Los Angeles County Board of Supervisors Chairman Mark Ridley-Thomas expressed his appreciation for the life work of Senator Inouye, a World War II hero and a powerful advocate for civil rights who died Monday at the age of 88. Throughout his life, Senator Inouye was a champion of racial equality, noted Chairman Ridley-Thomas.
“We have lost a great patriot, a brave leader and a role model,” said Chairman Ridley-Thomas. “My deepest sympathy goes to Senator Inouye’s family and the people of Hawai’i. We in Los Angeles also have a special connection to the Senator through his widow and my long-time friend, Irene Hirano.”
“Beginning with his childhood attending segregated schools in Honolulu, and continuing with his heroic World War II service with the 442nd Regimental Combat team, Senator Inouye’s early years mirrored the experience of many African Americans who volunteered to do battle for their nation, even as their own rights as citizens were denied. ”

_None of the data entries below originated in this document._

(* ===== verification/UpstreamRb.v ===== *)
(** * Calling upstreams from Ruby ([src/ruby/upstream.rb])

    The fields of a call, the fiber that waits for its answer, the body that streams a
    response, what is sent up, and an exchange upgraded to another protocol. *)

From S2P Require Import Prelude RustStr Types Stream StreamTrace Upstream World Ruby Chunks Extensions Fibers Duplex.

Local Open Scope N_scope.

(** ** The fields of a call

    A header's value is what [to_s] and [Array()] make of it; [downcase], [upcase] and
    [casecmp?] go by Unicode. *)

Record HeaderArg := { arg_text : string; arg_elements : list string }.

Record TextOps := {
  downcase : string -> string;
  upcase : string -> string;
  casecmp : string -> string -> bool;
  inspect : string -> string;
}.

Section fields.
Context (ops : TextOps).

Fixpoint header_fields (headers : list (string * HeaderArg)) (host : string) (acc : list (string * string))
    : result (string * list (string * string)) Exn :=
  match headers with
  | [] => Ok (host, acc)
  | (name, value) :: rest =>
      let name := downcase ops name in
      if starts_with ":" name
      then Err (argument_error (name ++ " is set from the call's arguments, not its headers")%string)
      else if bool_decide (name = "host"%string) then header_fields rest (arg_text value) acc
      else header_fields rest host (acc ++ map (fun e => (name, e)) (arg_elements value))
  end.

Definition named (name : string) (f : string * string) : bool := bool_decide (f.1 = name).

Definition fields (cluster method_ path_ : string) (headers : list (string * HeaderArg)) (body_ : option bytes)
    : result (list (string * string)) Exn :=
  if bool_decide (method_ = ""%string) then Err (argument_error "method must not be empty")
  else if negb (starts_with "/" path_)
  then Err (argument_error ("path must start with /, got " ++ inspect ops path_)%string)
  else
    let? (host, acc) := header_fields headers cluster [(":method"%string, upcase ops method_); (":path"%string, path_)] in
    let acc := match body_ with
               | Some b => if existsb (named "content-length") acc then acc
                           else acc ++ [("content-length"%string, show (len b))]
               | None => acc
               end in
    Ok (acc ++ [("host"%string, host)]).

(** The headers of a call that asks to upgrade; [key] is random. *)
Definition upgrade_headers (protocol key : string) (headers : list (string * HeaderArg)) : list (string * HeaderArg) :=
  let one s := {| arg_text := s; arg_elements := [s] |} in
  let headers := List.filter (fun h => negb (bool_decide (downcase ops h.1 = "upgrade"%string)
                                             || bool_decide (downcase ops h.1 = "connection"%string))) headers in
  let headers := pairs_set (pairs_set headers "upgrade" (one protocol)) "connection" (one "upgrade") in
  if casecmp ops protocol "websocket" && negb (existsb (fun h => casecmp ops h.1 "sec-websocket-key") headers)
  then pairs_set (pairs_set headers "sec-websocket-key" (one key)) "sec-websocket-version" (one "13")
  else headers.

End fields.

(** ** [call]: waiting for an answer *)

Section calls.
Context `{RubyVM}.

(** [pending.response]: the cells of the call change with it. *)
Definition pending_response : Fib UpstreamCall (option RValue) := fun s =>
  let s := interfere s in
  let '((c, r), w) := call_response_ (object s) (store s) in
  let s := with_object (with_store s w) c in
  match r with
  | Ok v => (Done v, s)
  | Err e => (Raised (FromRust e), s)
  end.

Definition park_call : Fib UpstreamCall unit :=
  let! c := obj in park_on (call_stream c) (call_park c) (call_unpark c).

Fixpoint call_loop (fuel : nat) : Fib UpstreamCall RValue :=
  match fuel with
  | O => st_ret Spinning
  | S fuel =>
      let! response := pending_response in
      match response with
      | Some response => done response
      | None => do! park_call in call_loop fuel
      end
  end.

(** The loop of [call], for the call that [dispatch] made. *)
Definition await_call : Fib UpstreamCall RValue := fun s => call_loop (S (length (coming s))) s.

(** ** Waiting on an upstream that may go quiet *)

Definition upstream_timeout (seconds : string) : Exn :=
  Standard "Ruvoy::UpstreamTimeout" ("the upstream sent nothing for " ++ seconds ++ " seconds").

Definition reader_of (ch : UpstreamChannelObject) : Source :=
  {| source_queue := ResponseOf (object_channel ch); source_waker := None |}.

(** [await(@reader)] *)
Definition await {O} (ch : UpstreamChannelObject) (idle_timeout : string) : Fib O unit :=
  rescue (park_source (reader_of ch)) (fun e =>
    if is_class "Async::TimeoutError" e
    then Some (do! access (channel_time_out ch) in raise (upstream_timeout idle_timeout))
    else None).

(** ** The body of a streamed response

    [upload]: whether the fiber that sends the request's body is alive, if there is one;
    [yielded]: what the block was given. *)

Record UpstreamBody := {
  ub_channel : UpstreamChannelObject;
  ub_upload : option bool;
  ub_idle_timeout : string;
  ub_finished : bool;
  ub_closed : bool;
  ub_yielded : bytes;
}.

Definition body_new (ch : UpstreamChannelObject) (upload : option bool) (idle_timeout : string) : UpstreamBody :=
  {| ub_channel := ch; ub_upload := upload; ub_idle_timeout := idle_timeout; ub_finished := false;
     ub_closed := false; ub_yielded := [] |}.

Definition set_finished (b : UpstreamBody) (f : bool) : UpstreamBody :=
  {| ub_channel := ub_channel b; ub_upload := ub_upload b; ub_idle_timeout := ub_idle_timeout b;
     ub_finished := f; ub_closed := ub_closed b; ub_yielded := ub_yielded b |}.
Definition set_body_closed (b : UpstreamBody) : UpstreamBody :=
  {| ub_channel := ub_channel b; ub_upload := (fun _ => false) <$> ub_upload b; ub_idle_timeout := ub_idle_timeout b;
     ub_finished := ub_finished b; ub_closed := true; ub_yielded := ub_yielded b |}.

Definition yield_chunk (chunk : bytes) : Fib UpstreamBody unit :=
  change (fun b => {| ub_channel := ub_channel b; ub_upload := ub_upload b; ub_idle_timeout := ub_idle_timeout b;
                      ub_finished := ub_finished b; ub_closed := ub_closed b; ub_yielded := ub_yielded b ++ chunk |}).

(** [head] *)
Fixpoint head_loop (fuel : nat) : Fib UpstreamBody RValue :=
  match fuel with
  | 0%nat => st_ret Spinning
  | S fuel =>
      let! b := obj in
      let! head := access_raising (channel_head (ub_channel b)) in
      match head with
      | Some head => done head
      | None => do! await (ub_channel b) (ub_idle_timeout b) in head_loop fuel
      end
  end.

Definition head : Fib UpstreamBody RValue := fun s => head_loop (S (length (coming s))) s.

(** [each] *)
Definition each : Fib UpstreamBody unit :=
  let! b := obj in
  if ub_finished b then done tt
  else
    fill_from (reader_of (ub_channel b)) (pull yield_chunk (reader_of (ub_channel b)))
      (await (ub_channel b) (ub_idle_timeout b))
      (fun _ : unit =>
        let! f := source_finished (reader_of (ub_channel b)) in
        do! change (fun b => set_finished b f) in
        done (tt, f)) tt.

(** [close] *)
Definition close_upstream : Fib UpstreamBody unit :=
  let! b := obj in
  if ub_closed b then done tt
  else
    do! change set_body_closed in
    if default false (ub_upload b) || negb (ub_finished b) then access (channel_close (ub_channel b)) else done tt.

(** ** What goes up

    An IO: the pieces its reads give, and what a read after them raises, if not nil. *)

Definition UPLOAD_BYTES : N := 64 * 1024.

Record Io := { io_pieces : list bytes; io_ends : option Exn }.

(** [preread]: what was read, unless nothing, and whether more may follow. *)
Fixpoint preread_loop (pieces : list bytes) (ends : option Exn) (read_ : bytes) : result (option bytes * option Io) Exn :=
  if len read_ <=? UPLOAD_BYTES then
    match pieces with
    | [] => match ends with
            | Some e => Err e
            | None => Ok (if bool_decide (read_ = []) then None else Some read_, None)
            end
    | piece :: pieces => preread_loop pieces ends (read_ ++ piece)
    end
  else Ok (Some read_, Some {| io_pieces := pieces; io_ends := ends |}).

Definition preread (io : Io) : result (option bytes * option Io) Exn := preread_loop (io_pieces io) (io_ends io) [].

(** The body of a streamed call. *)
Inductive BodyArg := NoBody | StringBody (b : bytes) | IoBody (io : Io).

(** What [stream] asks for before it opens the stream: the fields, whether a body goes up
    or the exchange is to be upgraded, and what goes up: a first piece and what follows. *)
Definition stream_request (ops : TextOps) (cluster method_ path_ : string) (headers : list (string * HeaderArg))
    (body_ : BodyArg) (protocol : option string) (key : string)
    : result (list (string * string) * bool * option (bytes * option Io)) Exn :=
  let? headers := match protocol with
                  | None => Ok headers
                  | Some p =>
                      match body_ with
                      | NoBody => Ok (upgrade_headers ops p key headers)
                      | _ => Err (argument_error "an upgraded stream sends its body through the stream it returns")
                      end
                  end in
  let? (first, rest) := match body_ with
                        | NoBody => Ok (None, None)
                        | StringBody b => Ok (Some b, None)
                        | IoBody io => preread io
                        end in
  let? fs := fields ops cluster method_ path_ headers (match rest with Some _ => None | None => first end) in
  Ok (fs, match protocol, first with None, None => false | _, _ => true end, (fun b => (b, rest)) <$> first).

(** [while sent && rest && (chunk = rest.read(UPLOAD_BYTES))] *)
Fixpoint upload_rest {O} (sink : StreamHandle) (sent : bool) (pieces : list bytes) (ends : option Exn) : Fib O unit :=
  if sent then
    match pieces with
    | [] => match ends with
            | Some e => raise e
            | None => done tt
            end
    | chunk :: pieces =>
        let! sent := stream_write sink chunk in
        upload_rest sink sent pieces ends
    end
  else done tt.

(** The fiber of [upload]. *)
Definition upload {O} (ch : UpstreamChannelObject) (sink : StreamHandle) (read_ : bytes) (rest : option Io) : Fib O unit :=
  rescue (
    let! sent := stream_write sink read_ in
    do! (match rest with
         | Some io => upload_rest sink sent (io_pieces io) (io_ends io)
         | None => done tt
         end) in
    sink_finish sink)
    (fun e => if is_standard e then Some (do! access (channel_close ch) in raise e) else None).

(** ** An upgraded exchange: [wait_for_input] and [close] of [UpstreamStream] *)

Definition await_input (ch : UpstreamChannelObject) (idle_timeout : string) : Fib Duplex unit := await ch idle_timeout.

Definition upstream_stream_new (ch : UpstreamChannelObject) (writer_ : StreamHandle) : Duplex :=
  duplex_new (reader_of ch) writer_ [].

Definition upstream_stream_close (ch : UpstreamChannelObject) : Fib Duplex unit :=
  do! dx_close in access (channel_close ch).

End calls.

#[global] Opaque UPLOAD_BYTES.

In the Senate, Senator Inouye was a key ally of President Lyndon Johnson in advancing civil rights legislation. As the keynote speaker at the 1968 Democratic National Convention, occurring in the era of the Watts riots and the civil rights movement, Senator Inouye used his platform to speak movingly of the nation’s racial plight.
Irene Hirano Inouye grew up in the Crenshaw District and devoted herself to serving Los Angeles, first through her work in community health care, as well as by leading the Japanese American National Museum. She was always an important ally during Chairman Ridley-Thomas’ work for the Southern Christian Leadership Conference, and they have continued to this day to work together on projects to elevate the quality of life in various communities.
“I know Senator Inouye’s legacy as a civil rights leader lives on through Irene,” he said. “And we shall all continue to be inspired by his example.”